(* ===== verification/HandleComplete.v ===== *)
(** * Every behaviour of a half is one of a handle

    The converse of [HandleRef]: whatever a half can do alone ([IoHandleSys])
    it can do inside a handle, so the two models of a half agree. *)

From S2P Require Import Prelude Prog Extern Win32 Socket.
From S2P Require Import IoState IoCells IoHandle IoHandleSys HandleSys HandleRef HandleDuplex HandleEx.

Section complete.
Context {W waker : Type} `{!AtomicWaker W waker}.
Context (posts : bool) (allowed : half_id → client_op waker → bool).
Context (handle ptp_io : Z) (ovs : half_id → Z) (Hovs : Inj (=) (=) ovs) (h : half_id).
Implicit Types (c : hconfig W waker) (d : config W waker) (s : hstate W waker).
Abbreviation hstep_of := (handle_step posts allowed handle ptp_io ovs).

(** The handle [c] whose half [h] is [d], the other half being unused. *)
Record embeds d c : Prop := {
  em_view : half_view ovs h (st c) = (cl d, kn d);
  em_state : well_formed ovs (st c);
  em_other : ∀ h', h' ≠ h → at_key (ovs h') (s_port (st c)) = [];
  em_client : clients c h = lift_client h (who d);
  em_callbacks : hcallbacks c = on h <$> callbacks d;
  em_history : hhistory c h = history d;
  em_alive : dropper c = None;
}.

(** A step of a program of the half is one of the handle. *)
Lemma step_embeds {A} a (p : prog (hact waker) hans A) s p' v :
  well_formed ovs s → tstep (hstep posts) a p (half_view ovs h s) = Some (p', v) →
  ∃ s', tstep (istep posts ovs) a (on h p) s = Some (on h p', s') ∧ half_view ovs h s' = v ∧ well_formed ovs s' ∧
    (∀ h', h' ≠ h → at_key (ovs h') (s_port s') = at_key (ovs h') (s_port s)).
Proof.
  intros Hwf Ht.
  assert (is_Some (tstep (istep posts ovs) a (on h p) s)) as [[q s'] Hs].
  { destruct p as [x|b k|X body k|f]; [done| |by eexists|done].
    apply tstep_act in Ht as (r & Hr & _). unfold half_view in Hr.
    rewrite hstep_packets in Hr by apply Hwf.
    unfold on. cbn [translate tstep istep].
    destruct (hstep posts b a (s_cells s h, s_kernel s h)) as [[r' [cs k']]|] eqn:Hb; [by eexists|done]. }
  destruct (step_view posts ovs Hovs h a p s q s' Hwf Hs) as (p2 & -> & Hv & Ho & Hwf' & _).
  rewrite Ht in Hv. injection Hv as -> ->. exists s'. split_and!; [done..|].
  intros h' Hh. specialize (Ho h' Hh). by injection Ho.
Qed.

Lemma embeds_client op p a d c p' v :
  embeds d c → who d = Running op p → tstep (hstep posts) a p (cl d, kn d) = Some (p', v) →
  ∃ c', hstep_of (HClient h a) c = Some c' ∧
    embeds (Build_config v.1 v.2 (Running op p') (callbacks d) (history d)) c'.
Proof.
  intros [Hv Hwf Ho Hcl Hcb Hh Ha] Hw Ht. rewrite <- Hv in Ht.
  destruct (step_embeds a p (st c) p' v Hwf Ht) as (s' & Hs & Hv' & Hwf' & Ho').
  eexists. unfold handle_step. rewrite Hcl, Hw. cbn [lift_client]. rewrite Hs. split; [reflexivity|].
  constructor; simpl; [by rewrite Hv'; destruct v|done| | |done..].
  - intros h' Hne. rewrite Ho'; auto.
  - by rewrite update_same.
Qed.

Lemma embeds_callback i p d c p' v :
  embeds d c → callbacks d !! i = Some p → tstep (hstep posts) ADefault p (cl d, kn d) = Some (p', v) →
  ∃ c', hstep_of (HCallback i) c = Some c' ∧
    embeds (Build_config v.1 v.2 (who d) (<[i := p']> (callbacks d)) (history d)) c'.
Proof.
  intros [Hv Hwf Ho Hcl Hcb Hh Ha] Hi Ht. rewrite <- Hv in Ht.
  destruct (step_embeds ADefault p (st c) p' v Hwf Ht) as (s' & Hs & Hv' & Hwf' & Ho').
  eexists. unfold handle_step. rewrite Hcb, list_lookup_fmap, Hi. cbn [fmap option_fmap option_map mbind option_bind].
  rewrite Hs. split; [reflexivity|].
  constructor; simpl; [by rewrite Hv'; destruct v|done| |done| |done..].
  - intros h' Hne. rewrite Ho'; auto.
  - by rewrite list_fmap_insert.
Qed.

Lemma embeds_complete e t d c k :
  embeds d c → complete_op e t (kn d) = Some k →
  ∃ c', hstep_of (HComplete h e t) c = Some c' ∧ embeds (Build_config (cl d) k (who d) (callbacks d) (history d)) c'.
Proof.
  intros [Hv Hwf Ho Hcl Hcb Hh Ha] Hk. injection Hv as Hcs Hkn. pose proof (proj1 Hwf h) as Hp.
  rewrite <- Hkn in Hk. unfold complete_op, handle_step in *. simpl in Hk.
  destruct (in_flight (s_kernel (st c) h)) as [|n] eqn:Hf; [done|]. simplify_eq/=.
  eexists. split; [unfold complete_op; rewrite Hf; reflexivity|].
  constructor; cbn [st clients hcallbacks hhistory dropper cl kn who callbacks history]; try done.
  - rewrite view_set_same. simpl. by rewrite Hp, Hcs.
  - by apply well_formed_set.
  - intros h' Hne. specialize (Ho h' Hne).
    simpl. rewrite at_key_app, Ho. simpl. rewrite Hp. simpl. rewrite at_key_one, decide_False; [done|].
    intros ?%(inj ovs). congruence.
Qed.

Lemma embeds_dispatch e t ps d c :
  embeds d c → packets (kn d) = (e, t) :: ps →
  ∃ c', hstep_of HDispatch c = Some c' ∧
    embeds (Build_config (cl d) (with_packets (kn d) ps) (who d) (callbacks d ++ [callback_half e t]) (history d)) c'.
Proof.
  intros [Hv Hwf Ho Hcl Hcb Hh Ha] Hp. injection Hv as Hcs Hkn. rewrite <- Hkn in Hp. simpl in Hp.
  destruct (s_port (st c)) as [|[ov x] port] eqn:Hport; [done|].
  pose proof (proj2 Hwf) as Hall. rewrite Hport, Forall_cons in Hall. destruct Hall as [[h' Hov] Hall].
  simpl in Hov. subst ov.
  assert (h' = h) as -> by (destruct (decide (h' = h)) as [|Hne]; [done|];
    specialize (Ho h' Hne); by rewrite at_key_cons, decide_True in Ho).
  rewrite at_key_cons, decide_True in Hp by done. injection Hp as -> Hps.
  eexists. unfold handle_step. rewrite Hport. split; [reflexivity|].
  constructor; cbn [st clients hcallbacks hhistory dropper cl kn who callbacks history]; try done.
  - unfold half_view. simpl. by rewrite Hcs, <- Hkn, Hps.
  - split; [apply Hwf|done].
  - intros h' Hne. specialize (Ho h' Hne). rewrite at_key_cons, decide_False in Ho; [done|].
    intros ?%(inj ovs). congruence.
  - rewrite Hcb, fmap_app. f_equal. simpl. f_equal. unfold callback, select_half. simpl.
    destruct h; [by rewrite decide_True|]. rewrite decide_False by (by intros ?%(inj ovs)). by rewrite decide_True.
Qed.

Lemma embeds_step l d c d' :
  embeds d c → half_step posts (allowed h) handle ptp_io (ovs h) h l d = Some d' →
  ∃ l' c', hstep_of l' c = Some c' ∧ embeds d' c'.
Proof.
  intros Hem Hst. pose proof Hem as [Hv Hwf Ho Hcl Hcb Hh Ha].
  destruct l as [op|a| |e t| |i|i]; simpl in Hst.
  - destruct (who d) eqn:Hw; [|done]. destruct (allowed h op) eqn:Hop; simplify_eq.
    exists (HBegin h op). eexists. simpl. rewrite Hcl, Ha, Hop. split; [reflexivity|].
    constructor; simpl; rewrite ?update_same, ?handle_op_on; done.
  - destruct (who d) as [|op p] eqn:Hw; [done|].
    destruct (tstep (hstep posts) a p (cl d, kn d)) as [[p' v]|] eqn:Ht; simplify_eq/=.
    destruct (embeds_client op p a d c p' v Hem Hw Ht) as (c' & ? & ?). by exists (HClient h a), c'.
  - destruct (who d) as [|op [r| | |]] eqn:Hw; simplify_eq.
    exists (HReturn h). eexists. simpl. rewrite Hcl. simpl. split; [reflexivity|].
    constructor; simpl; rewrite ?update_same, ?Hh; done.
  - destruct (complete_op e t (kn d)) as [k|] eqn:Hk; simplify_eq/=.
    destruct (embeds_complete e t d c k Hem Hk) as (c' & ? & ?). by exists (HComplete h e t), c'.
  - destruct (packets (kn d)) as [|[e t] ps] eqn:Hp; simplify_eq.
    destruct (embeds_dispatch e t ps d c Hem Hp) as (c' & ? & ?). by exists HDispatch, c'.
  - destruct (callbacks d !! i) as [p|] eqn:Hi; [|done]. simpl in Hst.
    destruct (tstep (hstep posts) ADefault p (cl d, kn d)) as [[p' v]|] eqn:Ht; simplify_eq/=.
    destruct (embeds_callback i p d c p' v Hem Hi Ht) as (c' & ? & ?). by exists (HCallback i), c'.
  - destruct (callbacks d !! i) as [[[]| | |]|] eqn:Hi; simplify_eq.
    exists (HRetire i). eexists. simpl. rewrite Hcb, list_lookup_fmap, Hi. simpl. split; [reflexivity|].
    constructor; simpl; try done. by rewrite list_fmap_delete.
Qed.

Lemma embeds_start : embeds start hstart.
Proof. by constructor. Qed.

(** C21. What a half can do alone it can do in a handle: every state a half
    reaches alone is the half of a state a live handle reaches, with the same
    cells, system state, callbacks, operation in progress and history. *)
Theorem half_states_are_handle_states ls d :
  half_exec posts (allowed h) handle ptp_io (ovs h) h ls = Some d →
  ∃ ls' c, handle_exec posts allowed handle ptp_io ovs ls' = Some c ∧ dropper c = None ∧
    s_cells (st c) h = cl d ∧
    with_packets (s_kernel (st c) h) (at_key (ovs h) (s_port (st c))) = kn d ∧
    hcallbacks c = on h <$> callbacks d ∧
    clients c h = lift_client h (who d) ∧ hhistory c h = history d.
Proof.
  intros Hex.
  assert (simulates (H := half_lts posts (allowed h) handle ptp_io (ovs h) h)
            (H0 := handle_lts posts allowed handle ptp_io ovs) embeds) as Hsim.
  { split; [apply embeds_start|]. intros l d0 c0 d' Hem Hst.
    destruct (embeds_step l d0 c0 d' Hem Hst) as (l' & c' & Hs & Hem').
    exists [l'], c'. split; [|done]. simpl. by rewrite Hs. }
  destruct (simulation_exec _ ls _ _ d Hsim (proj1 Hsim) Hex) as (ls' & c & Hex' & [Hv _ _ Hcl Hcb Hh Ha]).
  injection Hv as Hc Hk. by exists ls', c.
Qed.
End complete.

Lemma half_states_are_handle_states_witness :
  let ls := [LBegin (OpPoll 7%nat hbuf); LClient ADefault; LClient ADefault; LClient ADefault;
             LClient (AStart StartPending); LComplete 0 5; LDispatch] in
  let d : config (option nat) nat := default start (half_exec true (only_polls ReadHalf) 1 2 8 ReadHalf ls) in
  c_state (cl d) = SCHEDULING ∧
  ∃ ls' c, handle_exec true only_polls 1 2 ovs0 ls' = Some c ∧ hcallbacks c = on ReadHalf <$> callbacks d.
Proof.
  intros ls d. split; [vm_compute; reflexivity|].
  destruct (half_states_are_handle_states true only_polls 1 2 ovs0 _ ReadHalf ls d) as (ls' & c & Hex & _ & _ & _ & Hcb & _).
  - unfold d. assert (match half_exec (W := option nat) true (only_polls ReadHalf) 1 2 8 ReadHalf ls with Some _ => true | None => false end = true)
      as Hok by (vm_compute; reflexivity). by destruct (half_exec _ _ _ _ _ _ ls).
  - exists ls', c. exact (conj Hex Hcb).
Defined.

• What you will do: Repeat, word for word, the lines above between the line holding "intros [Hv Hwf Ho Hcl Hcb Hh Ha] Hk." and the line holding "eexists. unfold handle_step. rewrite Hport.", inclusive; omit everything else.

• Answer box:
  intros [Hv Hwf Ho Hcl Hcb Hh Ha] Hk. injection Hv as Hcs Hkn. pose proof (proj1 Hwf h) as Hp.
  rewrite <- Hkn in Hk. unfold complete_op, handle_step in *. simpl in Hk.
  destruct (in_flight (s_kernel (st c) h)) as [|n] eqn:Hf; [done|]. simplify_eq/=.
  eexists. split; [unfold complete_op; rewrite Hf; reflexivity|].
  constructor; cbn [st clients hcallbacks hhistory dropper cl kn who callbacks history]; try done.
  - rewrite view_set_same. simpl. by rewrite Hp, Hcs.
  - by apply well_formed_set.
  - intros h' Hne. specialize (Ho h' Hne).
    simpl. rewrite at_key_app, Ho. simpl. rewrite Hp. simpl. rewrite at_key_one, decide_False; [done|].
    intros ?%(inj ovs). congruence.
Qed.

Lemma embeds_dispatch e t ps d c :
  embeds d c → packets (kn d) = (e, t) :: ps →
  ∃ c', hstep_of HDispatch c = Some c' ∧
    embeds (Build_config (cl d) (with_packets (kn d) ps) (who d) (callbacks d ++ [callback_half e t]) (history d)) c'.
Proof.
  intros [Hv Hwf Ho Hcl Hcb Hh Ha] Hp. injection Hv as Hcs Hkn. rewrite <- Hkn in Hp. simpl in Hp.
  destruct (s_port (st c)) as [|[ov x] port] eqn:Hport; [done|].
  pose proof (proj2 Hwf) as Hall. rewrite Hport, Forall_cons in Hall. destruct Hall as [[h' Hov] Hall].
  simpl in Hov. subst ov.
  assert (h' = h) as -> by (destruct (decide (h' = h)) as [|Hne]; [done|];
    specialize (Ho h' Hne); by rewrite at_key_cons, decide_True in Ho).
  rewrite at_key_cons, decide_True in Hp by done. injection Hp as -> Hps.
  eexists. unfold handle_step. rewrite Hport. split; [reflexivity|].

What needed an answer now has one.